### TASK TO COMPLETE
Below are some records; quote exactly the lines from the one that contains "Lemma cell_slot_None c" through the one that contains "Section each_cell_rule.", inclusive, and no others.

### DATA FOR PROCESSING
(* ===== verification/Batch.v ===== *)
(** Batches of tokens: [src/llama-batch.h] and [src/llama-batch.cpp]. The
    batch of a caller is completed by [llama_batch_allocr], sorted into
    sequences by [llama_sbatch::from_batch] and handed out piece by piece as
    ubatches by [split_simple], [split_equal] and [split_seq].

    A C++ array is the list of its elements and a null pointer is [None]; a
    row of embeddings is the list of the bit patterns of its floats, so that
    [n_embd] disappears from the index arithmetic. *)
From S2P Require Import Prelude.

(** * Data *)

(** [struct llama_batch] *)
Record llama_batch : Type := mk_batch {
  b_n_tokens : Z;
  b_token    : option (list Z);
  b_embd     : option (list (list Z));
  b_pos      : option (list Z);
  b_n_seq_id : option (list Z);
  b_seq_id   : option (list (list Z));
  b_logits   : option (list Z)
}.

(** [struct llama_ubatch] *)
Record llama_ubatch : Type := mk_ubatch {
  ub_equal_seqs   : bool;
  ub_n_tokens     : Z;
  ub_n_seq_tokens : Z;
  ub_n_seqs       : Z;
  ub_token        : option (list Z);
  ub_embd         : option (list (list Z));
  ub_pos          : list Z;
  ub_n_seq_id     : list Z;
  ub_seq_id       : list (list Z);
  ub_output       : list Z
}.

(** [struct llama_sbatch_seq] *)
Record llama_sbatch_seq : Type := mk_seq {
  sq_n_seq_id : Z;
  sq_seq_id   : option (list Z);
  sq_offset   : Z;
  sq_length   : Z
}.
---
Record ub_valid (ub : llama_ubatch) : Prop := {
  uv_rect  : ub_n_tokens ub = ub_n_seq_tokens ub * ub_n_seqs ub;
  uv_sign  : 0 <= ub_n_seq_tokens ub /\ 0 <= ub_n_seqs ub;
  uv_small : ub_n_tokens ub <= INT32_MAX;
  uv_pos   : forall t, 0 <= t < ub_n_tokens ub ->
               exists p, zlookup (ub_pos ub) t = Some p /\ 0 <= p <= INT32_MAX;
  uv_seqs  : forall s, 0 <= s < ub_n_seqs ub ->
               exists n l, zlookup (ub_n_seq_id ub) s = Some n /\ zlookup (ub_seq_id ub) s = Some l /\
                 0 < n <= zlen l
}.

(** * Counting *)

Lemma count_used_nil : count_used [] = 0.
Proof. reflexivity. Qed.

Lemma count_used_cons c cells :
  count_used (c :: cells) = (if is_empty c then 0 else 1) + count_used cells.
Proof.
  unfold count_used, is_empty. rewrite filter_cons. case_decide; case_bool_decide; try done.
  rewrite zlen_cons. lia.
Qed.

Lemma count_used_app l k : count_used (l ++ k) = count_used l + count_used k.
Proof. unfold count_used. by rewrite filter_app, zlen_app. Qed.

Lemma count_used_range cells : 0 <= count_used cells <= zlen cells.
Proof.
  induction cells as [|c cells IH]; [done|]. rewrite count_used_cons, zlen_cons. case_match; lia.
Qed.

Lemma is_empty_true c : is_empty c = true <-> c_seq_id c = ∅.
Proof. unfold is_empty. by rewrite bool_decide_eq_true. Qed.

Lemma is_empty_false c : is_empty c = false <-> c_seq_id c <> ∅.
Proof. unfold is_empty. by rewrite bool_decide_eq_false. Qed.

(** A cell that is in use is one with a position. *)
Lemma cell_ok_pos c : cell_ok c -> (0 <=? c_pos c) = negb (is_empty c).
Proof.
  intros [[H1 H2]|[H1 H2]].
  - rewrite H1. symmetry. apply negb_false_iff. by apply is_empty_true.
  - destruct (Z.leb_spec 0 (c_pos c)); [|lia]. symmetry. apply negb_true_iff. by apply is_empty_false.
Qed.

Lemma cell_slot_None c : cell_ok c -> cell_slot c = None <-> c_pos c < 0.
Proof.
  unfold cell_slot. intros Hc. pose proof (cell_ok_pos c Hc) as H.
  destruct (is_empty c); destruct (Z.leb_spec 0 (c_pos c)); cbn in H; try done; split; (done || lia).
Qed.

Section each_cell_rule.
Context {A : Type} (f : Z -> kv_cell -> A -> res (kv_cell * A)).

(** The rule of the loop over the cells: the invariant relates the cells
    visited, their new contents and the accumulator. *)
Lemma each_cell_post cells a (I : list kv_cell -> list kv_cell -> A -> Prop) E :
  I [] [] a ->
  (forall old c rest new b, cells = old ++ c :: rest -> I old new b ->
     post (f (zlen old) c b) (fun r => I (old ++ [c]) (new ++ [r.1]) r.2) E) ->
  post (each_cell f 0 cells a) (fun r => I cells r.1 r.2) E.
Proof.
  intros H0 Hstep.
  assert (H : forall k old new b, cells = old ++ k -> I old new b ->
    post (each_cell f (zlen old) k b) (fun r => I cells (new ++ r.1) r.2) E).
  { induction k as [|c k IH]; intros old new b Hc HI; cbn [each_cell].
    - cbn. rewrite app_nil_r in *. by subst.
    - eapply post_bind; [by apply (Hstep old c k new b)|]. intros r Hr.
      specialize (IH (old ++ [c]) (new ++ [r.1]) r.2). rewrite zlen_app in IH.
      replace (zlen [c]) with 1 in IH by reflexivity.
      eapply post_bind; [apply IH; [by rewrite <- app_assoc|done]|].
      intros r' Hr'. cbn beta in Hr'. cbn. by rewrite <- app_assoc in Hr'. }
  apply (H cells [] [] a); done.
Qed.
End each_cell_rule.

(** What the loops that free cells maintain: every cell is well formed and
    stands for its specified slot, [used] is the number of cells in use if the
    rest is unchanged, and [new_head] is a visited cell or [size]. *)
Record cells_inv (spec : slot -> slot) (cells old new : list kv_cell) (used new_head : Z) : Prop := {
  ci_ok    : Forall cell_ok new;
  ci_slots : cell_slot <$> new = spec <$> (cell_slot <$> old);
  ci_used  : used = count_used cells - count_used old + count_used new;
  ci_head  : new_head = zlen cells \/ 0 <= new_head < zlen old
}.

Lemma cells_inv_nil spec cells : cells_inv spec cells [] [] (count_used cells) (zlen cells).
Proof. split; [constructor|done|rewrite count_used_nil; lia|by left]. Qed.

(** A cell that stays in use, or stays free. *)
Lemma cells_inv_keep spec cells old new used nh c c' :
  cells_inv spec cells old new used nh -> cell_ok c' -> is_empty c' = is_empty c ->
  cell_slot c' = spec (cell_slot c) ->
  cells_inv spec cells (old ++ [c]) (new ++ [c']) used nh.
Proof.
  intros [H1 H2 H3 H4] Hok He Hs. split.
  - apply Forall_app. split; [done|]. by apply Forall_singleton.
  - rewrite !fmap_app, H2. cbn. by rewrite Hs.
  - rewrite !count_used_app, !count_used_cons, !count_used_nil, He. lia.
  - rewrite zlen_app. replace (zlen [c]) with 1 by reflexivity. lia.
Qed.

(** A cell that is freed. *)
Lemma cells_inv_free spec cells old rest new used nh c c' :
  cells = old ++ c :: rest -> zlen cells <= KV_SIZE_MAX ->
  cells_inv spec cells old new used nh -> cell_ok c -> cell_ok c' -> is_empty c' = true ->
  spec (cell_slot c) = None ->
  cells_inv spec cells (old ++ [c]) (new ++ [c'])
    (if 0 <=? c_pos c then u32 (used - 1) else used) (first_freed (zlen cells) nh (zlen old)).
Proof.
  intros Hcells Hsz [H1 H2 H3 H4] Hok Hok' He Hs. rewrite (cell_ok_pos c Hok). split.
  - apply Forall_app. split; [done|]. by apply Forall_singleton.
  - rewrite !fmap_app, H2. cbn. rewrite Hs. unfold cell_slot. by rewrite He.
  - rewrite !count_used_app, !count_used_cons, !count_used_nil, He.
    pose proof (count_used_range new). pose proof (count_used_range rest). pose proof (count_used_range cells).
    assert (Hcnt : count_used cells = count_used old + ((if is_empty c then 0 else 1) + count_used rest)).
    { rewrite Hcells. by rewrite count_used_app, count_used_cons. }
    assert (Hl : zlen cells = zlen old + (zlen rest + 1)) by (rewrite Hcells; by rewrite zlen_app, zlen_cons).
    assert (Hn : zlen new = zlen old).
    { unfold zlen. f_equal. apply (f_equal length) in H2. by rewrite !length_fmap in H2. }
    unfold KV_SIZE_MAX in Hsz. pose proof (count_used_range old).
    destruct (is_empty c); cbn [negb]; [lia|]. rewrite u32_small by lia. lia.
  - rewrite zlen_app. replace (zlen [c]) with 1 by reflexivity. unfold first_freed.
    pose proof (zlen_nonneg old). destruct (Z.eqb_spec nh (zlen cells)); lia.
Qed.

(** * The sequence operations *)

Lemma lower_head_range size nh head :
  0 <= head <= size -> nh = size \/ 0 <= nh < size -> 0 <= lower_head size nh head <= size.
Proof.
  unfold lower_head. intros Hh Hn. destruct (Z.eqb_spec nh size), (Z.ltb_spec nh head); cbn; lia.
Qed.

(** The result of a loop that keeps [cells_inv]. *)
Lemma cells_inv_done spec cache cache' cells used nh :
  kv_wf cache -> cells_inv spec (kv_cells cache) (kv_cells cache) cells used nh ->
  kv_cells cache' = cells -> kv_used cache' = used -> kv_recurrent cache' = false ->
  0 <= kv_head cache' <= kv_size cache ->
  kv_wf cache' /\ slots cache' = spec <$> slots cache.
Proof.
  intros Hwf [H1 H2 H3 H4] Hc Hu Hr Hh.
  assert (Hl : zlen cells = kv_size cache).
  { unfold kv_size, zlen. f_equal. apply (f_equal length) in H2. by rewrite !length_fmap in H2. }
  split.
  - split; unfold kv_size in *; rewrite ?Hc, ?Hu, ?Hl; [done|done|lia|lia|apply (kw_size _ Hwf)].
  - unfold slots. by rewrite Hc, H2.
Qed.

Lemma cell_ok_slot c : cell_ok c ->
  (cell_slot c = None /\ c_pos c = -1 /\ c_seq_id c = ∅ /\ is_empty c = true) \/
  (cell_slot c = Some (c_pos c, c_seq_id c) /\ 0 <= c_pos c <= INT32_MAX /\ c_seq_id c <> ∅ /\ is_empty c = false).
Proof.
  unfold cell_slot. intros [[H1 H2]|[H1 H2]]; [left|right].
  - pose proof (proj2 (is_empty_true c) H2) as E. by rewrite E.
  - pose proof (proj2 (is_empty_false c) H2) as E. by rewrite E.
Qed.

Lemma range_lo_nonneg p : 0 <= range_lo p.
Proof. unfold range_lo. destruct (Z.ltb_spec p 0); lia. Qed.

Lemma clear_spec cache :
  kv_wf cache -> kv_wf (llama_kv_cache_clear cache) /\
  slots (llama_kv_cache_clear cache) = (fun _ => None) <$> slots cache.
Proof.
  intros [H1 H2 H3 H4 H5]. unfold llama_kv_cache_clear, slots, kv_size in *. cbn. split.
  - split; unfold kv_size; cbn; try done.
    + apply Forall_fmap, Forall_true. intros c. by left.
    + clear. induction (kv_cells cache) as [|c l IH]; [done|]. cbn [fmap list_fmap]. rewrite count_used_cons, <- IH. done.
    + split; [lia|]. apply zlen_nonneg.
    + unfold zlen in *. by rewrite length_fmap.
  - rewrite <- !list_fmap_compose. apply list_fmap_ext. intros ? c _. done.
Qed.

### EXERCISE OUTPUT
Lemma cell_slot_None c : cell_ok c -> cell_slot c = None <-> c_pos c < 0.
Proof.
  unfold cell_slot. intros Hc. pose proof (cell_ok_pos c Hc) as H.
  destruct (is_empty c); destruct (Z.leb_spec 0 (c_pos c)); cbn in H; try done; split; (done || lia).
Qed.

Section each_cell_rule.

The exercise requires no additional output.